◆ **TASK GOAL**:
Look through the material below and copy exactly the lines from the line with "(* ===== verification/Tunnel.v ===== *)" to the line with "transport_id := None;", those two lines included.

--- LISTED RECORDS Enclosed Below ---

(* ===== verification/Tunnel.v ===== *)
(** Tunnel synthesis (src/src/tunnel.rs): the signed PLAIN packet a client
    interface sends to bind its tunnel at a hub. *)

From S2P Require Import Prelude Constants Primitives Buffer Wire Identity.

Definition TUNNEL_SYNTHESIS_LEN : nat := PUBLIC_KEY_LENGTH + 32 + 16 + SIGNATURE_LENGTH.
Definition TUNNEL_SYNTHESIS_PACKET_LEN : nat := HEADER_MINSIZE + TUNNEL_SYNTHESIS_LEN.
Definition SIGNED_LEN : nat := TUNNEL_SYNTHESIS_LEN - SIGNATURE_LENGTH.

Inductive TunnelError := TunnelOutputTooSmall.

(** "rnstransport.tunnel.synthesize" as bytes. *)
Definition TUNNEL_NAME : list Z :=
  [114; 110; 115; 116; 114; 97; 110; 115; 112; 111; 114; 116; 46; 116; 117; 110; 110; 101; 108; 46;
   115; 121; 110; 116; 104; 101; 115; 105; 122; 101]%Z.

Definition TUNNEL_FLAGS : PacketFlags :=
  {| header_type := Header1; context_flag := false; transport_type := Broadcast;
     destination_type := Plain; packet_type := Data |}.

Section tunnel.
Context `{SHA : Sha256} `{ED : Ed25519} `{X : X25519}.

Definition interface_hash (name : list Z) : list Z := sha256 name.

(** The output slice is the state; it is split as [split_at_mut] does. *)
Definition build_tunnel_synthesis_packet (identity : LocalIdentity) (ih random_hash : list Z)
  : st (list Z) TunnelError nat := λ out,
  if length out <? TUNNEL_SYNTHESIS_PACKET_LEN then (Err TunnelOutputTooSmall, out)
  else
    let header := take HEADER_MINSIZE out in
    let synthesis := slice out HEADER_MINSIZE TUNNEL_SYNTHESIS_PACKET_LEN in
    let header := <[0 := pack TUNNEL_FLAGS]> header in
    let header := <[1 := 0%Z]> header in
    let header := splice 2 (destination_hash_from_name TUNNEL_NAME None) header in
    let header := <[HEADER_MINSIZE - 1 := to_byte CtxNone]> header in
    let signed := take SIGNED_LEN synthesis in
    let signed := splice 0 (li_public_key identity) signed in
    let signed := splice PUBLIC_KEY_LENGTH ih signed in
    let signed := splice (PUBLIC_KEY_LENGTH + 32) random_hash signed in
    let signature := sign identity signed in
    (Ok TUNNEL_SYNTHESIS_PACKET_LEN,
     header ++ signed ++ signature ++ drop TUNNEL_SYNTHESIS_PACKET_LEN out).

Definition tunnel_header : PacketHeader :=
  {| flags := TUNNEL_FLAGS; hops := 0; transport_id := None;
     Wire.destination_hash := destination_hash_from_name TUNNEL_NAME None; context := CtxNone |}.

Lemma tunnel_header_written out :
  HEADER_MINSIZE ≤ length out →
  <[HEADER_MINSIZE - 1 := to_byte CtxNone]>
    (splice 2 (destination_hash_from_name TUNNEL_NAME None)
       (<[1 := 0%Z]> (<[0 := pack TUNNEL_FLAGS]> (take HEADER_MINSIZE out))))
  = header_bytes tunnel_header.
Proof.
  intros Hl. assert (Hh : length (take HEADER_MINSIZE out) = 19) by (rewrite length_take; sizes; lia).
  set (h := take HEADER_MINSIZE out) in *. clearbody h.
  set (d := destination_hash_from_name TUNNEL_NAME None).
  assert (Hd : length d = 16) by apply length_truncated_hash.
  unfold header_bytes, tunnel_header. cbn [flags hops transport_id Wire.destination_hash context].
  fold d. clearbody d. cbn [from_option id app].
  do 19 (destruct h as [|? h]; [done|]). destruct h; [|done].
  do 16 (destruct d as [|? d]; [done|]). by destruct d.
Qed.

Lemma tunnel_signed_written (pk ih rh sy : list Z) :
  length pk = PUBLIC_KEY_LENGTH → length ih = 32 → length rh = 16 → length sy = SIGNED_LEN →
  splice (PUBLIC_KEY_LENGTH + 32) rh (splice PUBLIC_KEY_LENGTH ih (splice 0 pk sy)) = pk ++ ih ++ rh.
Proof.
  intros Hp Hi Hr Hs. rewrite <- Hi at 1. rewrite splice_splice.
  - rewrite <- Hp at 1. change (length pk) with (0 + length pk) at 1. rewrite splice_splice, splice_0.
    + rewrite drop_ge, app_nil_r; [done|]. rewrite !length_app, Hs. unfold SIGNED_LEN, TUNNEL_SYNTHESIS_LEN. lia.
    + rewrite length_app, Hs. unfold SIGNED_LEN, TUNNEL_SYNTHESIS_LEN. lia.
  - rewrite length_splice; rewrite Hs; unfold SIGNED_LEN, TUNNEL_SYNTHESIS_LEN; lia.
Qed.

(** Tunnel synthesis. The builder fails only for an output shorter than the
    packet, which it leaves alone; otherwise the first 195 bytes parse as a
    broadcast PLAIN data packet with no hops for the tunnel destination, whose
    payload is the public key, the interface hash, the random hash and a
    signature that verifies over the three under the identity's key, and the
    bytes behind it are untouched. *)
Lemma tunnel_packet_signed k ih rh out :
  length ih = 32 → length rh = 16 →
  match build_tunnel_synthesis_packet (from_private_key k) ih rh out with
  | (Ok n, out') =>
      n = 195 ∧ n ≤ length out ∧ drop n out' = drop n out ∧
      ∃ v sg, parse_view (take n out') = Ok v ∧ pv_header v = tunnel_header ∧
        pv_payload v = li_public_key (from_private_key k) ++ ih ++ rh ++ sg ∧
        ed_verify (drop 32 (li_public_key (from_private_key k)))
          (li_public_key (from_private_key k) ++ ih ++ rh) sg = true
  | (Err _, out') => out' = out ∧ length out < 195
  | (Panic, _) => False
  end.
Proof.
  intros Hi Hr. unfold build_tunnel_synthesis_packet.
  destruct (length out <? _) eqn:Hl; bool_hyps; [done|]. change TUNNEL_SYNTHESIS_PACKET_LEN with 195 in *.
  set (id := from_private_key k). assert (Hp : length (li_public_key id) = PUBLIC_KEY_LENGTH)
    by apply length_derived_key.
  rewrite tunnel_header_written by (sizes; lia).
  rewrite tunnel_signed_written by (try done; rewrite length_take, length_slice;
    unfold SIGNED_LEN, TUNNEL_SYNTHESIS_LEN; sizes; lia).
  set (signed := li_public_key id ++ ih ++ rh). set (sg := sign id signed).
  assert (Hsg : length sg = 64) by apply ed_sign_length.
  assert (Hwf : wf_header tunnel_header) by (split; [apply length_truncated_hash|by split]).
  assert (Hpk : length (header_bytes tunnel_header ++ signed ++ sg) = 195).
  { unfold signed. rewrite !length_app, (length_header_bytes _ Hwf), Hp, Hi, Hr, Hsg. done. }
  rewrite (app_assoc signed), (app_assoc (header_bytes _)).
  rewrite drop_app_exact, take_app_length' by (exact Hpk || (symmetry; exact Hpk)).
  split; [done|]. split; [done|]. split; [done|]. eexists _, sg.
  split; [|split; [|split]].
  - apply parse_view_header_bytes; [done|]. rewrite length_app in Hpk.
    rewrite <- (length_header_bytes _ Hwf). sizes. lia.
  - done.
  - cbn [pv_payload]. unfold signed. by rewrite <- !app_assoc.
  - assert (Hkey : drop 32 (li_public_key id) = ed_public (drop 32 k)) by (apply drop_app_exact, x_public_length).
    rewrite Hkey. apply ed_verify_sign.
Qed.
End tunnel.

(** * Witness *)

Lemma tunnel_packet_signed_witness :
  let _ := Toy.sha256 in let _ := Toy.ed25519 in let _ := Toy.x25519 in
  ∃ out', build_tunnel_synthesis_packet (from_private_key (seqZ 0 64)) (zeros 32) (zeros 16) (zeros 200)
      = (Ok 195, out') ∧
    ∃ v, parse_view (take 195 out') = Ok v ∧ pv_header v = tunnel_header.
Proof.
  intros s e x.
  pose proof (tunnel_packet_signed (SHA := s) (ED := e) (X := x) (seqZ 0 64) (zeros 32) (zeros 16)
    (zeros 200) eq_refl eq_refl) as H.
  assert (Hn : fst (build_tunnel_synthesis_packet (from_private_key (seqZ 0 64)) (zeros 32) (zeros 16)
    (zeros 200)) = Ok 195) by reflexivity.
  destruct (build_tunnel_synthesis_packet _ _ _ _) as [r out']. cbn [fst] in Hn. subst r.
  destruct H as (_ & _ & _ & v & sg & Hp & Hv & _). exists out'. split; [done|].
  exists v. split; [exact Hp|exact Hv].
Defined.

--- End of Enclosed LISTED RECORDS ---
--- LISTED RECORDS Enclosed Below ---

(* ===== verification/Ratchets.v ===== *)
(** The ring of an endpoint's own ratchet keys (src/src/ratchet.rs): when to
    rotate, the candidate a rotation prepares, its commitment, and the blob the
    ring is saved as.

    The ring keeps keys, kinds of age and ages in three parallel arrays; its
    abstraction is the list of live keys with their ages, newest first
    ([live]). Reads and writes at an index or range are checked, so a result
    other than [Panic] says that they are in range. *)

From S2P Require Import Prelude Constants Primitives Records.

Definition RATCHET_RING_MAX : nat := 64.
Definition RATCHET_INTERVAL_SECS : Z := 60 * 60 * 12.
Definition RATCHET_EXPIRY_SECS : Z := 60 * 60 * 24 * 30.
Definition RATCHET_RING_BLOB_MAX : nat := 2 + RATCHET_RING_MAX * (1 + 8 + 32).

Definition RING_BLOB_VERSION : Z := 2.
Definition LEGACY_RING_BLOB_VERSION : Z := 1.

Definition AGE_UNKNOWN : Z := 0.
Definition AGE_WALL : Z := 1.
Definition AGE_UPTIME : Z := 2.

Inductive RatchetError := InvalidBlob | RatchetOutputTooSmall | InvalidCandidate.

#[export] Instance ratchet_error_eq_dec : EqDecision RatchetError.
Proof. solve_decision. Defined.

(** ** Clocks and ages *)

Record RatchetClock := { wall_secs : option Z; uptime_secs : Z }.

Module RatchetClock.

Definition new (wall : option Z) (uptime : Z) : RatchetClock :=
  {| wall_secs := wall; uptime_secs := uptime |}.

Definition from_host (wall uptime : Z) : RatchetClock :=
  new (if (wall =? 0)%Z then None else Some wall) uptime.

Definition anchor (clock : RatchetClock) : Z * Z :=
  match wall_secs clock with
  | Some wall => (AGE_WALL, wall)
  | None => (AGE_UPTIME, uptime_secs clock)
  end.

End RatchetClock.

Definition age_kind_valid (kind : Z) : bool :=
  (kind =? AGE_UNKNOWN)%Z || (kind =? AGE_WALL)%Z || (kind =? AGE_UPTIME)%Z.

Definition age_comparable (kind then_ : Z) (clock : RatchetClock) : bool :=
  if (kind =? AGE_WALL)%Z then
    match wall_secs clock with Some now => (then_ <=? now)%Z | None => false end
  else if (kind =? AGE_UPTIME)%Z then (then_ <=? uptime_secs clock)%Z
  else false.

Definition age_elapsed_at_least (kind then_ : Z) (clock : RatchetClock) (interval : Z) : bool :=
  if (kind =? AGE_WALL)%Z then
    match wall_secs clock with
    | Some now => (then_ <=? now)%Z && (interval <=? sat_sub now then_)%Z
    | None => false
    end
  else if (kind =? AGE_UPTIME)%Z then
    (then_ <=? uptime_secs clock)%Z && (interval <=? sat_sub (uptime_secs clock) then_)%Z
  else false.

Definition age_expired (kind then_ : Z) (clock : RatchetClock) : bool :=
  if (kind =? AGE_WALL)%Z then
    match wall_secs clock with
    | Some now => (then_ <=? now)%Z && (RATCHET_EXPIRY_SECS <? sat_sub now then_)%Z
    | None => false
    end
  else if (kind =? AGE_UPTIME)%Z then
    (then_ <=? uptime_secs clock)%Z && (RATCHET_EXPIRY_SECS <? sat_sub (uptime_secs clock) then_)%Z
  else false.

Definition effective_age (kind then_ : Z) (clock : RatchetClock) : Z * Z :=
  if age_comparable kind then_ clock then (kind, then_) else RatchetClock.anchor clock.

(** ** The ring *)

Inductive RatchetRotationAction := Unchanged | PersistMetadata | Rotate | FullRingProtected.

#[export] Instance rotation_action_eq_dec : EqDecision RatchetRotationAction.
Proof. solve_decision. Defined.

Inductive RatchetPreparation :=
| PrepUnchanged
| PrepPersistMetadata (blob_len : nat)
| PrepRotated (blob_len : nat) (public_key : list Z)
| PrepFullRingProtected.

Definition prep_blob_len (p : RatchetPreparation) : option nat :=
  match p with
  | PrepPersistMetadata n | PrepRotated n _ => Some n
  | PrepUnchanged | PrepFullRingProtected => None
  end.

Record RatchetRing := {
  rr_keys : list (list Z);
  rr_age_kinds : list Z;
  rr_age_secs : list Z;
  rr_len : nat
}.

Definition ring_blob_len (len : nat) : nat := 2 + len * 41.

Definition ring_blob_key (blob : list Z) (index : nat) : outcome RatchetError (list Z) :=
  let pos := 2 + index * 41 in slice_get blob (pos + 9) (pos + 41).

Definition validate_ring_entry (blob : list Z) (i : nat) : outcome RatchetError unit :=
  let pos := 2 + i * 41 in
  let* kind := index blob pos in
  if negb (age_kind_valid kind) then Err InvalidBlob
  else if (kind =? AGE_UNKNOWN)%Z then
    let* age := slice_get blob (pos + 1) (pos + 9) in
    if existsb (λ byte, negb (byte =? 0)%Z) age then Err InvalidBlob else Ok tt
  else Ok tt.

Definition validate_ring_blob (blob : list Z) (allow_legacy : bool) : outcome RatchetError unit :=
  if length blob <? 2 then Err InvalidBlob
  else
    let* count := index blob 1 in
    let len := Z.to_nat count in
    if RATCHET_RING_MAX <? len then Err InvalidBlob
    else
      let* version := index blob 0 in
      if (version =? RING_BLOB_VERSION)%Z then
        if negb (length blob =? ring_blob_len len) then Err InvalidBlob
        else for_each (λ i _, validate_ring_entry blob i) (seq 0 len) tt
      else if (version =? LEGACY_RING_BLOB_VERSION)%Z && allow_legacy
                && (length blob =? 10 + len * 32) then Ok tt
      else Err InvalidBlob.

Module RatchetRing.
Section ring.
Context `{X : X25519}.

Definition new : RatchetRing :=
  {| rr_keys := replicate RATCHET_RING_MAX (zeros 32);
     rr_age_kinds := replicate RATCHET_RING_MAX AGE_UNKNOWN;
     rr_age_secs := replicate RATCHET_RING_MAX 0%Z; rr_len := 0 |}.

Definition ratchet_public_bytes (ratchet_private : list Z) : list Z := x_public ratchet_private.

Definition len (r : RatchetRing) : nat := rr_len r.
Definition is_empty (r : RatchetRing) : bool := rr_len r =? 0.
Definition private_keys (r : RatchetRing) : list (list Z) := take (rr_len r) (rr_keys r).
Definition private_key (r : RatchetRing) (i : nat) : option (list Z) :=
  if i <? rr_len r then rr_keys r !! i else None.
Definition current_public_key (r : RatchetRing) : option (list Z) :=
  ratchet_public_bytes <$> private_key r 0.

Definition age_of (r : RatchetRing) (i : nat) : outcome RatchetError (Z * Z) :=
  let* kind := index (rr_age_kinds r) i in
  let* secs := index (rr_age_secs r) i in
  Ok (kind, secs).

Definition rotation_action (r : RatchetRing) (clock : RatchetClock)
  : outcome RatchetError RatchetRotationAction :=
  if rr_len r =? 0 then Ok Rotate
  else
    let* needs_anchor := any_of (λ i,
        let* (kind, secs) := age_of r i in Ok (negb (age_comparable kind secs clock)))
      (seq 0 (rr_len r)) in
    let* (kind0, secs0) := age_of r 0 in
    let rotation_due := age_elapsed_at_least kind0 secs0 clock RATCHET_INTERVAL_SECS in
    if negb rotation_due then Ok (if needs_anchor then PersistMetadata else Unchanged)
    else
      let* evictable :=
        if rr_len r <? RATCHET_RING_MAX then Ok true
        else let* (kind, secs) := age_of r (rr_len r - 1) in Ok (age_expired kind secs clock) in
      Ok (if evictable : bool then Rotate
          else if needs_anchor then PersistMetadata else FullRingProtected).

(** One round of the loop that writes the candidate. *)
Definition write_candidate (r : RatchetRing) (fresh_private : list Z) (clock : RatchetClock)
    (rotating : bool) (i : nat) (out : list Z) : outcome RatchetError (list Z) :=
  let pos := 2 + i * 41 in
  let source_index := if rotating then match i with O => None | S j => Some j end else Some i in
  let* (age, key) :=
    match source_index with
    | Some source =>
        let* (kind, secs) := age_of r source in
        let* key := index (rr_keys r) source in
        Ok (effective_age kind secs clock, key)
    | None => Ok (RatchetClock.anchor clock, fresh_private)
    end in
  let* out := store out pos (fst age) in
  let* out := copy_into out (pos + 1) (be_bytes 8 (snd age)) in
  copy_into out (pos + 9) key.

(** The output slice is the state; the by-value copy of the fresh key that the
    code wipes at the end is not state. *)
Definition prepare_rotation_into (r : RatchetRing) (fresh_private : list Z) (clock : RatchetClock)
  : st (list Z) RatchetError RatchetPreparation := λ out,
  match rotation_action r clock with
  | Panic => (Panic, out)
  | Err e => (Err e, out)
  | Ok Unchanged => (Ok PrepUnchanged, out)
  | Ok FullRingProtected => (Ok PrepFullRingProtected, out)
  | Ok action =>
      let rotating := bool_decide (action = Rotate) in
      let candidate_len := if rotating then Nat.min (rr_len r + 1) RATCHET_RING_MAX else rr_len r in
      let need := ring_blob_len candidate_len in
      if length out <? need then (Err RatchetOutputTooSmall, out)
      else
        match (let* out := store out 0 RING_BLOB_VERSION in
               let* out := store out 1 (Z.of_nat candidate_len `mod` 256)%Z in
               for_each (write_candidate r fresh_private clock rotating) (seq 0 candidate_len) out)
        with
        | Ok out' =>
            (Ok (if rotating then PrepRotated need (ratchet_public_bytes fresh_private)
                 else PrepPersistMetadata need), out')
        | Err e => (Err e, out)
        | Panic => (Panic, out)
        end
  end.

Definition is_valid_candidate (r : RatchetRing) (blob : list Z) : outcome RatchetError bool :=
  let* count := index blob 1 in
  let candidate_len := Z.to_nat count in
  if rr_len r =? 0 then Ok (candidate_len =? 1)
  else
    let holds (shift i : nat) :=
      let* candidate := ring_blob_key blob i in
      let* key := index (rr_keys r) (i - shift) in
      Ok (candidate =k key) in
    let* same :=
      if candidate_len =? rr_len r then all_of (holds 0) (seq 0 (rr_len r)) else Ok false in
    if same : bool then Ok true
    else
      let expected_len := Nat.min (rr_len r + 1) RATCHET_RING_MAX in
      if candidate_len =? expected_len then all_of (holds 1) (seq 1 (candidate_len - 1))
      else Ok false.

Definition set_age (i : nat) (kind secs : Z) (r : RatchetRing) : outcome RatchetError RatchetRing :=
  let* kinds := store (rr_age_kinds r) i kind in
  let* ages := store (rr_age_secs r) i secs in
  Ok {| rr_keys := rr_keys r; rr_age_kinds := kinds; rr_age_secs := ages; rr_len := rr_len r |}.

--- End of Enclosed LISTED RECORDS ---

◆ **COMPLETED EXERCISE**:
(* ===== verification/Tunnel.v ===== *)
(** Tunnel synthesis (src/src/tunnel.rs): the signed PLAIN packet a client
    interface sends to bind its tunnel at a hub. *)

From S2P Require Import Prelude Constants Primitives Buffer Wire Identity.

Definition TUNNEL_SYNTHESIS_LEN : nat := PUBLIC_KEY_LENGTH + 32 + 16 + SIGNATURE_LENGTH.
Definition TUNNEL_SYNTHESIS_PACKET_LEN : nat := HEADER_MINSIZE + TUNNEL_SYNTHESIS_LEN.
Definition SIGNED_LEN : nat := TUNNEL_SYNTHESIS_LEN - SIGNATURE_LENGTH.

Inductive TunnelError := TunnelOutputTooSmall.

(** "rnstransport.tunnel.synthesize" as bytes. *)
Definition TUNNEL_NAME : list Z :=
  [114; 110; 115; 116; 114; 97; 110; 115; 112; 111; 114; 116; 46; 116; 117; 110; 110; 101; 108; 46;
   115; 121; 110; 116; 104; 101; 115; 105; 122; 101]%Z.

Definition TUNNEL_FLAGS : PacketFlags :=
  {| header_type := Header1; context_flag := false; transport_type := Broadcast;
     destination_type := Plain; packet_type := Data |}.

Section tunnel.
Context `{SHA : Sha256} `{ED : Ed25519} `{X : X25519}.

Definition interface_hash (name : list Z) : list Z := sha256 name.

(** The output slice is the state; it is split as [split_at_mut] does. *)
Definition build_tunnel_synthesis_packet (identity : LocalIdentity) (ih random_hash : list Z)
  : st (list Z) TunnelError nat := λ out,
  if length out <? TUNNEL_SYNTHESIS_PACKET_LEN then (Err TunnelOutputTooSmall, out)
  else
    let header := take HEADER_MINSIZE out in
    let synthesis := slice out HEADER_MINSIZE TUNNEL_SYNTHESIS_PACKET_LEN in
    let header := <[0 := pack TUNNEL_FLAGS]> header in
    let header := <[1 := 0%Z]> header in
    let header := splice 2 (destination_hash_from_name TUNNEL_NAME None) header in
    let header := <[HEADER_MINSIZE - 1 := to_byte CtxNone]> header in
    let signed := take SIGNED_LEN synthesis in
    let signed := splice 0 (li_public_key identity) signed in
    let signed := splice PUBLIC_KEY_LENGTH ih signed in
    let signed := splice (PUBLIC_KEY_LENGTH + 32) random_hash signed in
    let signature := sign identity signed in
    (Ok TUNNEL_SYNTHESIS_PACKET_LEN,
     header ++ signed ++ signature ++ drop TUNNEL_SYNTHESIS_PACKET_LEN out).

Definition tunnel_header : PacketHeader :=
  {| flags := TUNNEL_FLAGS; hops := 0; transport_id := None;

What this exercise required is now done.